Raça autóctone da Península Ibérica, próxima do Sorraia e do Lusitano, Equus ferus caballus, nome técnico e derivado do latim, coincide de forma divertida com o “eco” que teve a nível social e agrícola. Venha conhecer este fidalgo nacional.

Ao longe, no horizonte, vislumbra-se uma silhueta indecifrável que se aproxima com elegância, como uma miragem. São dois animais de semblante familiar, trazendo consigo um novo dia e convidando-nos a explorar o novo tema de biodiversidade. Quem são? Arvak e Alsvid, os cavalos da mitologia nórdica que puxam a carruagem do sol, iluminando o caminho até à nossa BIOgaleria: o curioso cavalo garrano português.

Trauteamos este início à boleia de um tom épico e mítico, porque a ambiência histórica e fantástica dos cavalos, além de merecida, é verdadeiramente fulcral na evolução social, estrutural e tecnológica da humanidade. Estamos perante uma raça com grande destaque na história, uma figura bela, por vezes indomável e que teima em deixar assentar a poeira da sua história até ser reconhecida. Apesar da portugalidade, curiosamente, o pequeno garrano, do latim Equus ferus caballus, tem uma pequena costela nórdica que iremos desvendar.

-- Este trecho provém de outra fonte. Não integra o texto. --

(** A condition that is not three words counts as true. *)
Definition evaluateCondition (payload : option loc) (condition : string) (st : Store) : outcome bool :=
  match Fields condition with
  | [fieldPath; operator; expectedValue] =>
      match getValueByPath payload fieldPath st with
      | HNil => Returns false
      | actual => compareHvals actual operator expectedValue st
      end
  | _ => Returns true
  end.

(** ** Messages and transformations *)

(** Headers are only read; the metadata map is shared by all copies of a message. *)
Record Message := mkMessage {
  M_ID : string; M_Topic : string; M_Payload : list byte; M_QoS : Z;
  M_Headers : gmap string string; M_Metadata : option loc; M_Timestamp : Time;
  M_SourceType : string; M_SourceID : string; M_DestinationType : string; M_DestinationID : string }.

Record JSONTransformation := mkJSONTransformation {
  Tr_Type : string; Tr_SourcePath : string; Tr_TargetPath : string; Tr_Value : hval;
  Tr_Condition : string; Tr_Operation : string; Tr_DefaultValue : hval; Tr_Template : string;
  Tr_Parameters : option loc }.

Definition is_nil (v : hval) : bool := match v with HNil => true | _ => false end.

(** The maps are visited in the order of [map_to_list]. *)
Definition applyTemplate (template : string) (payload : option loc) (msg : Message) (st : Store) : outcome string :=
  let entries m := map_to_list (match m with Some l => cell l st | None => ∅ end) in
  let replaceValues prefix m acc :=
    foldl (λ o e, let! result := o in
             let! s := Sprint e.2 st in
             Returns (ReplaceAll result ("${" +:+ prefix +:+ e.1 +:+ "}")%string s)) acc (entries m) in
  let! result := replaceValues "" payload (Returns template) in
  let result := ReplaceAll result "${topic}" (M_Topic msg) in
  let result := ReplaceAll result "${source_id}" (M_SourceID msg) in
  let result := ReplaceAll result "${timestamp}" (FormatRFC3339 (M_Timestamp msg)) in
  let result := ReplaceAll result "${unix_timestamp}" (pretty (M_Timestamp msg / Second)) in
  let result := foldl (λ result e, ReplaceAll result ("${headers." +:+ e.1 +:+ "}")%string e.2) result
                  (map_to_list (M_Headers msg)) in
  replaceValues "metadata." (M_Metadata msg) (Returns result).

Context (jparseText : list byte → option json).

Definition applyMapTransformation (payload : option loc) (t : JSONTransformation) (st : Store) : outcome Store :=
  let sourceValue := getValueByPath payload (Tr_SourcePath t) st in
  let sourceValue := if is_nil sourceValue && negb (is_nil (Tr_DefaultValue t)) then Tr_DefaultValue t else sourceValue in
  if negb (is_nil sourceValue) then setValueByPath payload (Tr_TargetPath t) sourceValue st else Returns st.

Definition applyFilterTransformation (payload : option loc) (t : JSONTransformation) (st : Store) : outcome Store :=
  if Tr_Condition t <>s "" then
    let! b := evaluateCondition payload (Tr_Condition t) st in
    Returns (if b then st else removeFieldByPath payload (Tr_TargetPath t) st)
  else Returns st.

A raça garrana está também ligada a outras raças ibéricas, como as espanholas Asturcón e Pottoka. Com uma altura média de 1,30m (chegando no máximo aos 1,35m), estes cavalos apresentam muitas parecenças com os póneis. Um bom exemplo é o pónei celta, outra raça ibérica de destaque.

A origem do cavalo garrano, como de todos os cavalos, remonta a milhões de anos. Em 1867, foram descobertos vestígios fósseis do Eohippus, um antepassado primitivo dos cavalos modernos, com mais de 50 milhões de anos. É desta linhagem que surge o Equus ferus caballus, descendente de póneis celtas, trazidos para o norte na Península Ibérica há quase três mil anos.

A pegada da cavalgada

Os garranos são cavalos de pequena estatura com cabeças finas, pesando cerca de 290kg.  Os machos atingem até 1,35m e as fêmeas cerca de 1,28m. Apesar do tamanho reduzido, têm corpos musculados, com garupa e membros fortes. A pelagem é castanho-escura, com crina e cauda densas de cor preta. São animais inteligentes, com os cascos bem assentes no chão, graças à sua robustez, mas também revelam um traço dócil e vivaz, o que lhes confere grande agilidade com que as patas que aguentam qualquer pedregulho.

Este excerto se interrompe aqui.